A well-developed and popular hiking trail leads through the gorge. It was built in 1885 by the Pernitz branch of the Austrian Tourist Club (Österreichischer Touristenklub), with 19 bridges and 8 ascents (opened: 9 August 1885) and looked after them since then.

There are two commemorative plaques at the entrance to the Myra Falls. The first recalls the "opening up of the falls and the construction of the ascents by the Pernitz Branch of the Ö. TC". The second panel is dedicated "to the memory of the visit to the Myra Falls on 19 September 1801 by His Majesty the Roman-German Emperor, Francis II, Her Majesty Empress Maria Theresa, and by Their Imperial Highnesses, the Crown Prince Ferdinand Karl Leopold Joseph and Archduchess Maria Ludoica, donated by Aust. Tourist Club and the "Enzian" Alpine Society on 8 June 1902."
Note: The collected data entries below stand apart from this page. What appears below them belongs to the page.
(* ===== verification/External.v ===== *)
(** * Code outside the repository

    Parameters of the model, as type classes: the JSON library
    ([serde_json]), and the iteration and completion orders the standard
    library's hash map and the async runtime are free to choose.  Laws state
    documented behaviour only; each class has a concrete instance the
    witnesses evaluate with.  Floating-point numbers are the Standard
    Library's [spec_float]. *)
From Stdlib Require Import SpecFloat.
From S2P Require Import Prelude.
#[local] Open Scope Z_scope.

(** ** Floating point

    [f64] and [f32] values with the casts and comparisons the source uses. *)
Definition f64 := spec_float.
Definition f32 := spec_float.

(** [a >= b] *)
Definition f64_ge (a b : f64) : bool := SFleb b a.

(** [v as f32] (round to nearest even) and [v as f64] (exact) *)
Definition f64_as_f32 (v : f64) : f32 :=
  match v with
  | S754_finite s m e => binary_normalize 24 128 (cond_Zopp s (Zpos m)) e s
  | _ => v
  end.
Definition f32_as_f64 (v : f32) : f64 :=
  match v with
  | S754_finite s m e => binary_normalize 53 1024 (cond_Zopp s (Zpos m)) e s
  | _ => v
  end.

(** [v as u32]: truncates towards zero, saturates, and maps NaN to 0. *)
Definition f64_as_u32 (v : f64) : Z :=
  match v with
  | S754_zero _ => 0
  | S754_infinity s => if s then 0 else 2 ^ 32 - 1
  | S754_nan => 0
  | S754_finite s m e =>
      if s then 0 else Z.min (Z.shiftl (Zpos m) e) (2 ^ 32 - 1)
  end.

(** A few literals. *)
Definition f64_zero : f64 := S754_zero false.
Definition f64_of_Z (z : Z) : f64 := binary_normalize 53 1024 z 0 false.
Definition f64_div (a b : f64) : f64 := SFdiv 53 1024 a b.

(** ** serde_json *)
Class SerdeJson := {
  Value : Type;
  (** [Value::is_number], [Value::as_f64] *)
  value_is_number : Value -> bool;
  value_as_f64 : Value -> option f64;
  (** [Value::as_i64] *)
  value_as_i64 : Value -> option Z
}.

(** "If the Value is a number, represent it as f64 if possible.  Returns
    None otherwise." *)
Class SerdeJsonLaws (SJ : SerdeJson) := {
  as_f64_is_number : forall v x, value_as_f64 v = Some x -> value_is_number v = true
}.

(** ** Scheduling

    [hash_iter m] is the order in which a hash map yields its entries, and
    [buffer_unordered n l] the order in which the results of the futures
    [l] are collected by [StreamExt::buffer_unordered(n)].
    [broadcast_recv r l] is what successive calls of [recv] give receiver [r]
    of a [tokio::sync::broadcast] channel on which the values [l] are sent
    while it is subscribed before the senders are dropped: the values in
    order, but a receiver that more than [capacity] values have overtaken
    skips to the oldest one retained and is told how many it missed. *)
Inductive RecvError := Closed | Lagged (n : nat).

Inductive broadcast_view {A} (capacity : nat) : list A -> list (A + RecvError) -> Prop :=
| view_closed : broadcast_view capacity [] [inr Closed]
| view_recv x l view : broadcast_view capacity l view -> broadcast_view capacity (x :: l) (inl x :: view)
| view_lagged skipped l view :
    skipped <> [] -> (capacity <= length l)%nat -> broadcast_view capacity l view ->
    broadcast_view capacity (skipped ++ l) (inr (Lagged (length skipped)) :: view).

(** [broadcast::channel(128)] (src/orchestrator/common/tasks.rs) *)
Definition broadcast_capacity : nat := 128.

Class Runtime := {
  hash_iter : forall {K V} `{Countable K}, gmap K V -> list (K * V);
  buffer_unordered : forall {A}, nat -> list A -> list A;
  broadcast_recv : forall {A}, Z * string -> list A -> list (A + RecvError)
}.
Class RuntimeLaws (RT : Runtime) := {
  hash_iter_perm : forall {K V} `{Countable K} (m : gmap K V), hash_iter m ≡ₚ map_to_list m;
  buffer_unordered_perm : forall {A} (n : nat) (l : list A),
    (0 < n)%nat -> buffer_unordered n l ≡ₚ l;
  broadcast_recv_view : forall {A} (receiver : Z * string) (l : list A),
    broadcast_view broadcast_capacity l (broadcast_recv receiver l)
}.

(** [HashMap::keys] and [collect::<HashMap<_, _>>()] *)
Definition hash_keys {RT : Runtime} {K V} `{Countable K} (m : gmap K V) : list K :=
  (hash_iter m).*1.
Definition hash_collect {K V} `{Countable K} (l : list (K * V)) : gmap K V :=
  foldl (fun m kv => <[kv.1 := kv.2]> m) ∅ l.

Section hash_lemmas.
Context {RT : Runtime} {RL : RuntimeLaws RT}.
Context {K V : Type} `{Countable K}.
Implicit Types m : gmap K V.

Lemma elem_of_hash_iter m k v : (k, v) ∈ hash_iter m <-> m !! k = Some v.
Proof. by rewrite hash_iter_perm, elem_of_map_to_list. Qed.

Lemma elem_of_hash_keys m k : k ∈ hash_keys m <-> is_Some (m !! k).
Proof.
  unfold hash_keys. rewrite list_elem_of_fmap. split.
  - intros ([k' v] & -> & ?%elem_of_hash_iter). by exists v.
  - intros [v Hv]. exists (k, v). by rewrite elem_of_hash_iter.
Qed.

Lemma hash_iter_nil m : hash_iter m = [] <-> m = ∅.
Proof.
  rewrite <- map_to_list_empty_iff. split; intros E.
  - apply Permutation_nil_r. rewrite <- E. symmetry. apply hash_iter_perm.
  - apply Permutation_nil_r. rewrite <- E. apply hash_iter_perm.
Qed.

Lemma hash_collect_lookup_Some (l : list (K * V)) k v :
  hash_collect l !! k = Some v -> (k, v) ∈ l.
Proof.
  unfold hash_collect. induction l as [|[k' v'] l IH] using rev_ind; [by cbn; intros ?%lookup_empty_Some|].
  rewrite foldl_app. simpl. rewrite lookup_insert_Some, elem_of_app.
  intros [[<- <-]|[_ ?%IH]]; [right|left]; [by left|done].
Qed.

Lemma hash_collect_is_Some (l : list (K * V)) k :
  k ∈ l.*1 -> is_Some (hash_collect l !! k).
Proof.
  unfold hash_collect. induction l as [|[k' v'] l IH] using rev_ind; [by intros ?%elem_of_nil|].
  rewrite foldl_app, fmap_app, elem_of_app. simpl. intros Hk.
  destruct (decide (k = k')) as [->|N]; [by rewrite lookup_insert_eq; eexists|].
  rewrite lookup_insert_ne by done. destruct Hk as [?|Hk]; [by apply IH|].
  by apply list_elem_of_singleton in Hk.
Qed.

Lemma hash_collect_nodup (l : list (K * V)) k v :
  NoDup l.*1 -> hash_collect l !! k = Some v <-> (k, v) ∈ l.
Proof.
  intros Hnd. split; [apply hash_collect_lookup_Some|]. intros Hin.
  destruct (hash_collect_is_Some l k) as [v' Hv']; [apply list_elem_of_fmap; by exists (k, v)|].
  rewrite Hv'. f_equal. apply hash_collect_lookup_Some in Hv'.
  apply list_elem_of_lookup in Hin as [i Hi]. apply list_elem_of_lookup in Hv' as [j Hj].
  assert (E : i = j).
  { eapply NoDup_lookup; [exact Hnd|..]; rewrite list_lookup_fmap; [by rewrite Hi|by rewrite Hj]. }
  subst. rewrite Hi in Hj. by injection Hj as ->.
Qed.
End hash_lemmas.

(** A receiver that keeps up sees every value, then the end of the channel ... *)
Lemma broadcast_view_in_time {A} capacity (l : list A) :
  broadcast_view capacity l ((inl <$> l) ++ [inr Closed]).
Proof. induction l; constructor; done. Qed.

(** ... and it does so whenever no more values are sent than are retained. *)
Lemma broadcast_view_short {A} capacity (l : list A) view :
  broadcast_view capacity l view -> (length l <= capacity)%nat ->
  view = (inl <$> l) ++ [inr Closed].
Proof.
  induction 1 as [|x l view _ IH|skipped l view Hs Hc]; simpl; [done| |].
  - intros Hl. rewrite IH by lia. done.
  - rewrite length_app. intros. destruct skipped; simpl in *; [done|lia].
Qed.

(** ** Concrete instances *)

(** The first-in first-out runtime. *)
Definition fifo_runtime : Runtime := {|
  hash_iter := fun _ _ _ _ m => map_to_list m;
  buffer_unordered := fun _ _ l => l;
  broadcast_recv := fun _ _ l => (inl <$> l) ++ [inr Closed]
|}.
Lemma fifo_runtime_laws : RuntimeLaws fifo_runtime.
Proof. split; [done|done|]. intros A r l. apply broadcast_view_in_time. Qed.

(** A JSON library whose values are null, floats, integers (with their float)
    and strings. *)
Inductive simple_value := VNull | VNumber (x : f64) | VInteger (z : Z) (x : f64) | VString (s : string).
Definition simple_json : SerdeJson := {|
  Value := simple_value;
  value_is_number v := match v with VNumber _ | VInteger _ _ => true | _ => false end;
  value_as_f64 v :=
    match v with VNumber x | VInteger _ x => Some x | _ => None end;
  value_as_i64 v := match v with VInteger z _ => Some z | _ => None end
|}.
Lemma simple_json_laws : SerdeJsonLaws simple_json.
Proof. split. by intros []. Qed.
There are restaurants at the top and bottom of the gorge. The entrance to the gorge may easily be reached on foot or by car (car park) and is located about 300 m north of the village of Muggendorf.

The Myra ends shortly after the falls at Pernitz where it joins the Piesting.

== Postage stamp ==
On 7 December 1977 the Österreichische Post brought out a definitive stamp on this subject in their Austrian landscape series to the value of 20.00 shillings.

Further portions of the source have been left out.